#### Task description:
Copy the result of filtering the entries below for lines that include the string "reflexivity".
=== Source data ===
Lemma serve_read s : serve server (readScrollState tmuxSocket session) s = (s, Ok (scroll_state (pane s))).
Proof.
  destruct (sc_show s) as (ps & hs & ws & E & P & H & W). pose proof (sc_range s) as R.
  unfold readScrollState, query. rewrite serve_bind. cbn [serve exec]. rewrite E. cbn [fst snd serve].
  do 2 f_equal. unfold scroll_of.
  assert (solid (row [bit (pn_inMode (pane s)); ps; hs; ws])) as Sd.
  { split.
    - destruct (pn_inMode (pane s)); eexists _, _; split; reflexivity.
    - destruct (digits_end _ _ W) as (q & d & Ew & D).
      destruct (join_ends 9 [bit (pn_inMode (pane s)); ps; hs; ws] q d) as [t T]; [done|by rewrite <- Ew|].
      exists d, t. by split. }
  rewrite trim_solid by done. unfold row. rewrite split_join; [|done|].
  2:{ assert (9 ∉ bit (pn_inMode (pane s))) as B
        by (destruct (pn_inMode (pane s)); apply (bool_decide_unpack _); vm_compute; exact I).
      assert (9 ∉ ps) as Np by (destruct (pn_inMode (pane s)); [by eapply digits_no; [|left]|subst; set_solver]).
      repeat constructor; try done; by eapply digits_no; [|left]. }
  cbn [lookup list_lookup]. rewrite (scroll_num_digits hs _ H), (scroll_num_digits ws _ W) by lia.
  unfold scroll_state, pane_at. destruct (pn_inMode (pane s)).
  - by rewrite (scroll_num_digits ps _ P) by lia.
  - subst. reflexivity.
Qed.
===
=== Source data ===
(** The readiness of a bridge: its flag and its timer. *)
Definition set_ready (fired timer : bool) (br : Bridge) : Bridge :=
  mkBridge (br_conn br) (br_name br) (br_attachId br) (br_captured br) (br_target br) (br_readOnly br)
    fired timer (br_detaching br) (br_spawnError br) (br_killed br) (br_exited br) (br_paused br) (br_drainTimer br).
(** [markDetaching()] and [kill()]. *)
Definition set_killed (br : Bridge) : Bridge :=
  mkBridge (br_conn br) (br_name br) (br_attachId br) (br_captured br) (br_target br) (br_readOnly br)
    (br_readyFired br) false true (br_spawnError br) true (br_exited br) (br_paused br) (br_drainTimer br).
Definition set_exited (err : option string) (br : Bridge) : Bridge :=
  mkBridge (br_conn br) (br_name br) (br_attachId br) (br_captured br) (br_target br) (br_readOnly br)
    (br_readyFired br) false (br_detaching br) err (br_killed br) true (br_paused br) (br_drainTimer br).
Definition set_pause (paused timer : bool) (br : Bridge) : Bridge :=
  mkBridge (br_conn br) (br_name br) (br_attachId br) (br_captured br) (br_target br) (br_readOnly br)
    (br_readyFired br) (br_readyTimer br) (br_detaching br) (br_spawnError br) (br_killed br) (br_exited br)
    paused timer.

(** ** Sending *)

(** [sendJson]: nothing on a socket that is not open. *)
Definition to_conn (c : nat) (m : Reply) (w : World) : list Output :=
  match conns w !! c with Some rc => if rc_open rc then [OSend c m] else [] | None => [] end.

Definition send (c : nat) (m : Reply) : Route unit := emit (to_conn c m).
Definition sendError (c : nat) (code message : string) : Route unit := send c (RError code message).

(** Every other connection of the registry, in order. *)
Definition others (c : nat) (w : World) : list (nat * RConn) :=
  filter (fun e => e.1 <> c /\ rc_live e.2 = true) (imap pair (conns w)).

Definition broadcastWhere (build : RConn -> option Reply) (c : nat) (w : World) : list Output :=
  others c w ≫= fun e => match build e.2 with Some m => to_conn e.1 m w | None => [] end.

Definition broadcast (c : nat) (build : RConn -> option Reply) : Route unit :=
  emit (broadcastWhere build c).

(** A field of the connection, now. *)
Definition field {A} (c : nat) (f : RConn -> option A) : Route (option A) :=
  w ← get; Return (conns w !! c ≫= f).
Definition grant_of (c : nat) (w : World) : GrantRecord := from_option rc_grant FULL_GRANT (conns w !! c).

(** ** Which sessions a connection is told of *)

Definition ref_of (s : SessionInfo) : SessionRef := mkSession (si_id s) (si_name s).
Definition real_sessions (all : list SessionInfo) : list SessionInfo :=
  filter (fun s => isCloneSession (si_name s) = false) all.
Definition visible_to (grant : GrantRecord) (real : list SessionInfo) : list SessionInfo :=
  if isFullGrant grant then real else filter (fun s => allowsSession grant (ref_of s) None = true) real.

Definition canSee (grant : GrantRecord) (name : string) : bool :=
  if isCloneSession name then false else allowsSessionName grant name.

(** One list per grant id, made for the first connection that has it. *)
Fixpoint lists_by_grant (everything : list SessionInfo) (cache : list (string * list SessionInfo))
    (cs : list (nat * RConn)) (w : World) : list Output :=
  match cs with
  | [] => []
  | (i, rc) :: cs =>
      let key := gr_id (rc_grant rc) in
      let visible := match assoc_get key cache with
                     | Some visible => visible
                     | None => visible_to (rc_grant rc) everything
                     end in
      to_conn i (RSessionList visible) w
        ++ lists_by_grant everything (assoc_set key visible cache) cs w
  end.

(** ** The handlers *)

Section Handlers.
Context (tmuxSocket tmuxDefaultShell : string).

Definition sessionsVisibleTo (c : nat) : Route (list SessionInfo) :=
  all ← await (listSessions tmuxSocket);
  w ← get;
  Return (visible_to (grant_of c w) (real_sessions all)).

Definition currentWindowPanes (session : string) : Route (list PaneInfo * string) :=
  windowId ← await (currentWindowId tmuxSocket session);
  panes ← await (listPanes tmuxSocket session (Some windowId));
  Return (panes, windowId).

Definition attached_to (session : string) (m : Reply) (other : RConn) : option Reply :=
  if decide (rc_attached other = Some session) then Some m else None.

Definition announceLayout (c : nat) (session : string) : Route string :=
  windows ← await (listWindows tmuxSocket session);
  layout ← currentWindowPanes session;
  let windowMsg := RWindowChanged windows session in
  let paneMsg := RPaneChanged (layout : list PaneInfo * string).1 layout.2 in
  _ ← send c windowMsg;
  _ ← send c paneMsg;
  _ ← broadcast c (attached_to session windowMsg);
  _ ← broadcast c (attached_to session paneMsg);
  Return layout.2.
===
=== Source data ===
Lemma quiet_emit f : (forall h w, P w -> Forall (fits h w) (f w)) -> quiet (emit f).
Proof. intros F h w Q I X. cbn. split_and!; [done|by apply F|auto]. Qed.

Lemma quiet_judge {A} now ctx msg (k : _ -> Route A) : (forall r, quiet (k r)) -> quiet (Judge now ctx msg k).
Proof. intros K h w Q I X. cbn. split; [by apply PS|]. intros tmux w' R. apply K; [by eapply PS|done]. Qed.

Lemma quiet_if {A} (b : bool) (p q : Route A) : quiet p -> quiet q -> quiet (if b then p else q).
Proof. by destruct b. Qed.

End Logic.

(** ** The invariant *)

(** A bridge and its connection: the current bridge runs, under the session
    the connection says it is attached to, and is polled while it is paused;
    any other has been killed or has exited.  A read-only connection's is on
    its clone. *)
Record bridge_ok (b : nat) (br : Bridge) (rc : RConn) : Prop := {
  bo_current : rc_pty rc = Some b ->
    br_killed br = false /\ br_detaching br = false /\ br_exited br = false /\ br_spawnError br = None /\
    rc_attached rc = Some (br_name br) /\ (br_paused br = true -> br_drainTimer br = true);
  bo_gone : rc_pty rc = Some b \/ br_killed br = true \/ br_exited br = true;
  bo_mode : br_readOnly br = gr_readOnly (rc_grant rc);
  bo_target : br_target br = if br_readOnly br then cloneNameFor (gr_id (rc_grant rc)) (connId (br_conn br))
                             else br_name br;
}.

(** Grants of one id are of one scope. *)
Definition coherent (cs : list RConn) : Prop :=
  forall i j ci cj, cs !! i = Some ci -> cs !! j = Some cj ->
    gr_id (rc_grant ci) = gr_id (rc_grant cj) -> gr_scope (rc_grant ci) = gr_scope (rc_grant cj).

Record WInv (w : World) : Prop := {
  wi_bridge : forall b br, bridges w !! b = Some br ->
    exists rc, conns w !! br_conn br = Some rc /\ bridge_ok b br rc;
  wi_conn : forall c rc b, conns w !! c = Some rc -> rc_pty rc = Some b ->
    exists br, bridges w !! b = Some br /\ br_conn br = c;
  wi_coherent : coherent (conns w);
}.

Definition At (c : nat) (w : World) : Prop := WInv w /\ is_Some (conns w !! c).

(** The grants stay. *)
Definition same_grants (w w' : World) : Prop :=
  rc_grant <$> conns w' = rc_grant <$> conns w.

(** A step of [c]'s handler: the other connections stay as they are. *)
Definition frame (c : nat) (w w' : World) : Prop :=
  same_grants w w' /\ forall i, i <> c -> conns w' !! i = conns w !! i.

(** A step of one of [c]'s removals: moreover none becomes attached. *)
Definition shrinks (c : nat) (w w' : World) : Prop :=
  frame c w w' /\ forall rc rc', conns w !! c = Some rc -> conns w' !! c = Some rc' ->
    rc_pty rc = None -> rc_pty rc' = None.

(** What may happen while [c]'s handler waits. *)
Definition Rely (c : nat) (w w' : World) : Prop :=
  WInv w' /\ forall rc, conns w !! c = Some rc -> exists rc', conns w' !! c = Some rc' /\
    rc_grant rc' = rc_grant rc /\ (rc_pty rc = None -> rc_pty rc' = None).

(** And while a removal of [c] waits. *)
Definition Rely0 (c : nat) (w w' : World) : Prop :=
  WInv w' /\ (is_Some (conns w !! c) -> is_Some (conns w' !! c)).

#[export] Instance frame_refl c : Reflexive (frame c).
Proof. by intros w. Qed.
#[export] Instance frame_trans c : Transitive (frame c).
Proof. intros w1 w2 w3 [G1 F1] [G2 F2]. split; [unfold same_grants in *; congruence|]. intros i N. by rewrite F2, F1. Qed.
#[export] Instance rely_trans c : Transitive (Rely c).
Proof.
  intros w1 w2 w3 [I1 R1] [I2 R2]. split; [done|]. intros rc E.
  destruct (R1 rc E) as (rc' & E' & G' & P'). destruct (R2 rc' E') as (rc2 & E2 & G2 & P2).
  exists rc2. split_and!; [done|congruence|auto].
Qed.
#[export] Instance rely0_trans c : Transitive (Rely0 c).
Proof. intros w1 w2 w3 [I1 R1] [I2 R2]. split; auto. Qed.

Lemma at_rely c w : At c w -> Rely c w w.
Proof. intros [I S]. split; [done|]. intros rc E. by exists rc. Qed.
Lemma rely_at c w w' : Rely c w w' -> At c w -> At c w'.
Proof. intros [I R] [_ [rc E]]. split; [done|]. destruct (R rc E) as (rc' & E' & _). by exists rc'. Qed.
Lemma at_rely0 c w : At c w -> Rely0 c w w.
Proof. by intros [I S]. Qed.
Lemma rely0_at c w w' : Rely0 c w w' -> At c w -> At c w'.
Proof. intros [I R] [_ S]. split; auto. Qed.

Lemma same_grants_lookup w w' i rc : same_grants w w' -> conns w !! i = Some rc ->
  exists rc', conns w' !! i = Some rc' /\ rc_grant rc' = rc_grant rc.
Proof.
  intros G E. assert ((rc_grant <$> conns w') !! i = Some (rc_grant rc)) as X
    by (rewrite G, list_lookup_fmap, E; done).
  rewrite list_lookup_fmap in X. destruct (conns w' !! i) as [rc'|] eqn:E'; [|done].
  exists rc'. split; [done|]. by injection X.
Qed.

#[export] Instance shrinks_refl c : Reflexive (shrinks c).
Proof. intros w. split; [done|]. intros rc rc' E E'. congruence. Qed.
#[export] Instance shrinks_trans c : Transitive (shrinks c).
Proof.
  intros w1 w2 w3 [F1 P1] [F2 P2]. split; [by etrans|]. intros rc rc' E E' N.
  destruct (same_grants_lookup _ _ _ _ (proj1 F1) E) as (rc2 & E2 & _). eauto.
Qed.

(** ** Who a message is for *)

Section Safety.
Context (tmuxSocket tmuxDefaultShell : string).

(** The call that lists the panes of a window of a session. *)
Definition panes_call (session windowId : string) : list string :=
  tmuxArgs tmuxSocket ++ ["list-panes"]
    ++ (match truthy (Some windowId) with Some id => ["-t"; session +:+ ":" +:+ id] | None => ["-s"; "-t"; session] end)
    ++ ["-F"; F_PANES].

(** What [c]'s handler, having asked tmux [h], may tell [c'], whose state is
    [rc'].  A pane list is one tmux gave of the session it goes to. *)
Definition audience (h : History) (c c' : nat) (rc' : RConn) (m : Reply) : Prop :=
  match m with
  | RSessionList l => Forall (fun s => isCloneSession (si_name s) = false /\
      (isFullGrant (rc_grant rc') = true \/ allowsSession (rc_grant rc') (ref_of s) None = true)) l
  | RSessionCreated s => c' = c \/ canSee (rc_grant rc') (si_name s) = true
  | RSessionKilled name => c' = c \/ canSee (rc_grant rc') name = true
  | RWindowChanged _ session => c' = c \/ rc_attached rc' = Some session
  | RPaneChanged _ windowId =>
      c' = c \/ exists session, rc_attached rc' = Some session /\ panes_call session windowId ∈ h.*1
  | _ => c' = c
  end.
===
#### Solution to the problem:
    - destruct (pn_inMode (pane s)); eexists _, _; split; reflexivity.
  - subst. reflexivity.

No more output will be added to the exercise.